Last year, a government proposal for the execution of violent criminals aroused widespread protests, and the idea was quietly dropped. Where the adultery bill is concerned, however, women's groups have been virtually alone in denouncing the measure. What is worse, Ms. Yai says, many women seem either resigned or indifferent.

To jar women out of complacency, Ms. Yai has sought out women who she says have already been wronged by the justice system and by husbands who take advantage of it.

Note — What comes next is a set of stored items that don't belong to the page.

(** * The libhdfs++ logging facility: lib/common/logging.h and logging.cc

    A shallow embedding of the filter-and-dispatch core (LoggerInterface,
    StderrLogger, CForwardingLogger, LogManager, LogMessageObj) together
    with the properties that the design document states about it, further
    properties read off the code, and the cancellation handles of
    lib/common/cancelable.h.

    Conventions.
    - C++ enumerations are inductive types with their numeric encodings.
    - [uint32_t] fields are integers in [Z]; the wrap-around of the bit
      operations is written out with [u32].
    - Pointers are [option addr]: [None] is [nullptr].
    - Code that reads or writes C memory lives in the monad [M], whose
      failure value stands for undefined behaviour.
    - The global state of [LogManager] is a [World]; every static member
      function is one atomic transition of it (the body runs under
      [impl_lock_]). *)

From Stdlib Require Import ZArith Ascii String DecimalString HexadecimalString Lia.
From stdpp Require Import base option list strings gmap fin_maps.

Local Open Scope Z_scope.

(** ** Enumerations (logging.h, lines 37-51) *)

Inductive LogLevel : Type :=
  | kTrace | kDebug | kInfo | kWarning | kError.

Inductive LogSourceComponent : Type :=
  | kUnknown | kRPC | kBlockReader | kFileHandle | kFileSystem.

Definition LogLevel_val (l : LogLevel) : Z :=
  match l with
  | kTrace => 0 | kDebug => 1 | kInfo => 2 | kWarning => 3 | kError => 4
  end.
(** A stereo stream of 125 ms timed in milliseconds and sampled at 44.1 kHz
    holds 5512.5 frames: planned as one interval, the remainder is 500
    thousandths of a frame, not 0.  The cast of [start] loses no tick
    here. *)
Lemma single_interval_error_nonzero :
  spec_duration_ticks (duration Example.session) Example.milliseconds
  = Some 125 /\
  duration_ticks (duration Example.session) Example.milliseconds = 125 /\
  exists s',
    start true Example.session 0 1 = Done s' /\
    frames_per_interval s' = 5512 /\
    error_per_interval s' = 500 /\
    error_per_interval s' <> 0.
Proof.
  split; [vm_compute; reflexivity|]. split; [vm_compute; reflexivity|].
  eexists. split; [vm_compute; reflexivity|].
  repeat split; try (vm_compute; reflexivity).
  vm_compute. discriminate.
Qed.

(** A stream of 125 ticks of three milliseconds holds 16537.5 frames. *)
Lemma single_interval_plan_witness :
  exists s',
    start true Example.session_3ms 0 1 = Done s' /\
    frames_per_interval s' = 16537 /\
    error_per_interval s' = 500 /\
    planned_frames s' 1 = 16537.
Proof.
  destruct (single_interval_plan true Example.session_3ms
              (Example.audio_stream_3ms 125) 0 125)
    as (s' & Hrun & Hfpi & Hepi & _ & _ & Hsum).
  - reflexivity.
  - left. reflexivity.
  - vm_compute. split; discriminate.
  - vm_compute. split; [reflexivity | discriminate].
  - vm_compute. split; [reflexivity | discriminate].
  - vm_compute. reflexivity.
  - vm_compute. reflexivity.
  - lia.
  - vm_compute. discriminate.
  - exists s'. rewrite Hsum, Hfpi, Hepi.
    repeat split; try exact Hrun; vm_compute; reflexivity.
Defined.
(** The mode loop leaves the first index, among 0..max, whose counter is
    the greatest. *)
Lemma scan_mode_first_maximum (max : Z) :
  0 <= max ->
  0 <= scan_mode h max <= max /\
  (forall j, 0 <= j <= max -> slot h j <= slot h (scan_mode h max)) /\
  (forall j, 0 <= j < scan_mode h max -> slot h j < slot h (scan_mode h max)).
Proof.
  intros Hmax. pattern max. apply natlike_ind; [| | exact Hmax].
  - assert (E : scan_mode h 0 = 0).
    { unfold scan_mode, indices. rewrite (seqZ_cons 0 (0 + 1)) by lia.
      rewrite seqZ_nil by lia. simpl. destruct (_ <? _); reflexivity. }
    rewrite E. repeat split; try lia.
    intros j Hj. replace j with 0 by lia. lia.
  - intros k Hk (Hr & Hmaxi & Hfirst).
    rewrite (scan_mode_snoc (Z.succ k)) by lia.
    replace (Z.succ k - 1) with k by lia.
    destruct (Z.ltb_spec (slot h (scan_mode h k)) (slot h (Z.succ k)))
      as [Hlt | Hge].
    + split; [lia |]. split.
      * intros j Hj. destruct (Z.eq_dec j (Z.succ k)) as [-> | Hne]; [lia |].
        specialize (Hmaxi j). lia.
      * intros j Hj. specialize (Hmaxi j). lia.
    + split; [lia |]. split.
      * intros j Hj. destruct (Z.eq_dec j (Z.succ k)) as [-> | Hne]; [lia |].
        apply Hmaxi. lia.
      * exact Hfirst.
Qed.

(** The scan for the median, started at index [a] with the counters below
    [a] already summed, stops at the first index whose running sum reaches
    [half], provided the sum over the whole range does. *)
Lemma scan_half_from (half : Z) (n : nat) :
  forall a : Z,
    0 <= a -> (0 < n)%nat ->
    half <= count_objects h (a + Z.of_nat n - 1) ->
    let m := scan_half h half (count_objects h (a - 1)) (seqZ a (Z.of_nat n)) in
    a <= m < a + Z.of_nat n /\
    half <= count_objects h m /\
    (forall j, a <= j < m -> count_objects h j < half).
Proof.
  induction n as [| n IH]; intros a Ha Hn Hfull; [lia |].
  rewrite seqZ_cons by lia. simpl scan_half.
  rewrite <- (count_objects_snoc a Ha).
  replace (Z.pred (Z.of_nat (S n))) with (Z.of_nat n) by lia.
  destruct (Z.leb_spec half (count_objects h a)) as [Hreach | Hnot].
  - cbv zeta. split; [lia |]. split; [exact Hreach |]. intros j Hj. lia.
  - destruct n as [| n'].
    + exfalso. replace (a + Z.of_nat 1 - 1) with a in Hfull by lia. lia.
    + assert (Hrec := IH (Z.succ a) ltac:(lia) ltac:(lia)).
      replace (Z.succ a - 1) with a in Hrec by lia.
      replace (Z.succ a + Z.of_nat (S n') - 1)
        with (a + Z.of_nat (S (S n')) - 1) in Hrec by lia.
      specialize (Hrec Hfull). cbv zeta in Hrec.
      destruct Hrec as (Hr & Hreach & Hbelow).
      cbv zeta. split; [lia |]. split; [exact Hreach |].
      intros j Hj. destruct (Z.eq_dec j a) as [-> | Hne]; [exact Hnot |].
      apply Hbelow. lia.
Qed.

(** The median loop over 0..max: it always breaks, at the first index
    where the running sum of the counters is at least [numObjs / 2]
    (the integer quotient). *)
Lemma scan_half_first_reaching (max : Z) :
  0 <= max ->
  let half := count_objects h max / 2 in
  let m := scan_half h half 0 (indices max) in
  0 <= m <= max /\
  half <= count_objects h m /\
  (forall j, 0 <= j < m -> count_objects h j < half).
Proof.
  intros Hmax half m.
  pose proof (count_objects_range max) as [Hlo _].
  assert (Hhalf : half <= count_objects h max).
  { subst half. apply Z.div_le_upper_bound; lia. }
  pose proof (scan_half_from half (Z.to_nat (max + 1)) 0
                ltac:(lia) ltac:(lia)) as Hscan.
  rewrite Z2Nat.id in Hscan by lia.
  replace (0 + (max + 1) - 1) with max in Hscan by lia.
  rewrite (count_objects_negative (0 - 1)) in Hscan by lia.
  specialize (Hscan Hhalf). cbv zeta in Hscan.
  fold (indices max) in Hscan. fold m in Hscan.
  destruct Hscan as (Hr & Hreach & Hbelow).
  split; [lia |]. split; [exact Hreach |]. exact Hbelow.
Qed.

(** With the median inside 0..max and no wrap in [max + 1], the [assert]
    in the loop that fills [maddata] never fails. *)
Lemma fill_maddata_returns (max median : Z) (idx : list Z) :
  0 <= median <= max -> max + 1 < 2 ^ 64 ->
  (forall ii, ii ∈ idx -> 0 <= ii <= max) ->
  forall maddata, exists maddata',
    fill_maddata h median (wrap64 (max + 1)) maddata idx = Returns maddata'.
Proof.
  intros Hmed Hmax. rewrite wrap64_small by (unfold is_uint64; lia).
  induction idx as [| ii rest IH]; intros Hidx maddata; simpl.
  - eexists. reflexivity.
  - assert (Hii : 0 <= ii <= max) by (apply Hidx; left).
    assert (Hrest : forall jj, jj ∈ rest -> 0 <= jj <= max)
      by (intros jj Hjj; apply Hidx; right; exact Hjj).
    destruct (0 <? slot h ii); [| apply IH; exact Hrest].
    destruct (Z.ltb_spec ii median) as [Hlt | Hge].
    + rewrite wrap64_small by (unfold is_uint64; lia).
      destruct (Z.leb_spec (max + 1) (median - ii)); [lia |].
      apply IH. exact Hrest.
    + rewrite wrap64_small by (unfold is_uint64; lia).
      destruct (Z.leb_spec (max + 1) (ii - median)); [lia |].
      apply IH. exact Hrest.
Qed.

End ScanFacts.

(** ** The histogram engine: capacity and growth *)

Section GrowFacts.

Import Histogram.

Lemma pow2_pos (k : Z) : 0 <= k -> 0 < 2 ^ k.
Proof. intros Hk. apply Z.pow_pos_nonneg; lia. Qed.

Lemma pow2_double (k : Z) : 0 <= k < 63 -> wrap64 (2 ^ k * 2) = 2 ^ (k + 1).
Proof.
  intros Hk. rewrite Z.pow_add_r by lia. change (2 ^ 1) with 2.
  apply wrap64_small. unfold is_uint64.
  assert (2 ^ k < 2 ^ 63) by (apply Z.pow_lt_mono_r; lia).
  pose proof (pow2_pos k ltac:(lia)). lia.
Qed.

(** A capacity of 0 is never enough. *)
Lemma grow_zero (fuel : nat) (array : gmap Z Z) (max data : Z) :
  0 <= data -> grow fuel array max 0 data = None.
Proof.
  intros Hd. induction fuel as [| fuel IH]; simpl.
  - destruct (Z.leb_spec 0 data); [reflexivity | lia].
  - destruct (Z.leb_spec 0 data); [| lia]. exact IH.
Qed.

(** From a capacity 2^k the loop leaves, when it leaves, with a capacity
    2^k' above [data], and the counters untouched. *)
Lemma grow_some (fuel : nat) (array : gmap Z Z) (max data : Z) :
  0 <= data ->
  forall k array' alloc',
    0 <= k <= 63 ->
    grow fuel array max (2 ^ k) data = Some (array', alloc') ->
    array' = array /\ data < alloc' /\
    exists k', k <= k' <= 63 /\ alloc' = 2 ^ k'.
Proof.
  intros Hd. induction fuel as [| fuel IH]; intros k array' alloc' Hk; simpl.
  - destruct (Z.leb_spec (2 ^ k) data); [discriminate |].
    intros [= <- <-]. split; [reflexivity |]. split; [lia |].
    exists k. split; [lia | reflexivity].
  - destruct (Z.leb_spec (2 ^ k) data) as [Hle | Hgt].
    + destruct (Z.eq_dec k 63) as [-> | Hne].
      * change (wrap64 (2 ^ 63 * 2)) with 0.
        rewrite grow_zero by exact Hd. discriminate.
      * rewrite pow2_double by lia. intros Hrec.
        destruct (IH (k + 1) array' alloc' ltac:(lia) Hrec)
          as (Ha & Hlt & k' & Hk' & Ealloc).
        split; [exact Ha |]. split; [exact Hlt |].
        exists k'. split; [lia | exact Ealloc].
    + intros [= <- <-]. split; [reflexivity |]. split; [lia |].
      exists k. split; [lia | reflexivity].
Qed.

(** For [data] below 2^63 the loop leaves, given fuel for the doublings
    up to 2^63. *)
Lemma grow_returns (fuel : nat) (array : gmap Z Z) (max data : Z) :
  0 <= data < 2 ^ 63 ->
  forall k, 0 <= k <= 63 -> 63 - k < Z.of_nat fuel ->
    exists alloc', grow fuel array max (2 ^ k) data = Some (array, alloc').
Proof.
  intros Hd. induction fuel as [| fuel IH]; intros k Hk Hfuel; [lia |].
  simpl. destruct (Z.leb_spec (2 ^ k) data) as [Hle | Hgt].
  - assert (k < 63).
    { destruct (Z_lt_le_dec k 63) as [? | Hge]; [assumption |].
      replace k with 63 in Hle by lia. lia. }
    rewrite pow2_double by lia. apply IH; lia.
  - eexists. reflexivity.
Qed.

(** For [data] from 2^63 on the loop does not leave. *)
Lemma grow_never (fuel : nat) (array : gmap Z Z) (max data : Z) :
  2 ^ 63 <= data ->
  forall k, 0 <= k <= 63 -> grow fuel array max (2 ^ k) data = None.
Proof.
  intros Hd. induction fuel as [| fuel IH]; intros k Hk; simpl.
  - assert (2 ^ k <= 2 ^ 63) by (apply Z.pow_le_mono_r; lia).
    destruct (Z.leb_spec (2 ^ k) data); [reflexivity | lia].
  - assert (2 ^ k <= 2 ^ 63) by (apply Z.pow_le_mono_r; lia).
    destruct (Z.leb_spec (2 ^ k) data); [| lia].
    destruct (Z.eq_dec k 63) as [-> | Hne].
    + change (wrap64 (2 ^ 63 * 2)) with 0. apply grow_zero. lia.
    + rewrite pow2_double by lia. apply IH. lia.
Qed.

End GrowFacts.

(** ** The histogram engine: [add], [finalizeData] and the accessors *)

Section EngineFacts.

Import Histogram.

Context {D : Type} {ops : DoubleOps D}.

#[local] Abbreviation engine := (histogramStatistics D).

Lemma new_well_sized : well_sized (new (D := D)).
Proof.
  split; [simpl; lia |]. exists 20. split; [lia | reflexivity].
Qed.

(** What a returning [add] leaves: the flag down, the capacity still a
    power of two above the high-water index, one counter advanced, the
    cached statistics as they were. *)
Lemma add_Returns (s s' : engine) (data count : Z) :
  well_sized s -> 0 <= data ->
  add s data count = Returns s' ->
  well_sized s' /\
  _finalized s' = false /\
  (_histogram s', _histogramMax s')
    = bump (_histogram s, _histogramMax s) (data, count) /\
  summary s' = summary s.
Proof.
  intros [Hmax (k & Hk & Ealloc)] Hd. unfold add. rewrite Ealloc.
  destruct (grow 64 _ _ _ data) as [[array alloc'] |] eqn:Egrow;
    [| discriminate].
  apply grow_some in Egrow; [| exact Hd | lia].
  destruct Egrow as (-> & Hlt & k' & Hk' & ->).
  intros [= <-]. simpl.
  assert (2 ^ k <= 2 ^ k') by (apply Z.pow_le_mono_r; lia).
  split; [| split; [reflexivity | split; [| reflexivity]]].
  - split.
    + simpl. destruct (Z.ltb_spec (_histogramMax s) data); lia.
    + exists k'. split; [lia | reflexivity].
  - unfold bump. simpl. f_equal.
    destruct (Z.ltb_spec (_histogramMax s) data); lia.
Qed.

One such woman is Martine Kuyo, 46, who says she discovered her husband one day locked in the embrace of another woman in a parked car. When Ms. Kuyo complained, her husband filed for divorce, claiming that his wife, to whom he was married for more than 25 years, had failed to entertain his family properly.

Since discovering that her husband, who is a doctor, had authorized a colleague to sterilize her without her knowledge during a Caesarean section in her last pregnancy, Ms. Kuyo has spent three years bitterly resisting a divorce.

"When the judge in the case sees me, you would think I was a threat to him," Ms. Kuyo said. "I walk in front of him and he frowns. My husband appears in the courtroom, and the judge smiles.

"Why? Because men realize that they are in this together."

Ms. Yai tells other women that such disparate treatment is commonplace -- by the police when women make complaints about brutality, by courts when women seek to bring charges against their husbands, and by employers.

"A couple of years ago, when I went to a bank seminar to speak about sexual harassment, many of the women told me that if the boss wants to make passes or take them out, that was nobody else's business," Ms. Yai said. "The message we want to get across to women is that there is someone here to help when it is your turn for a hazing."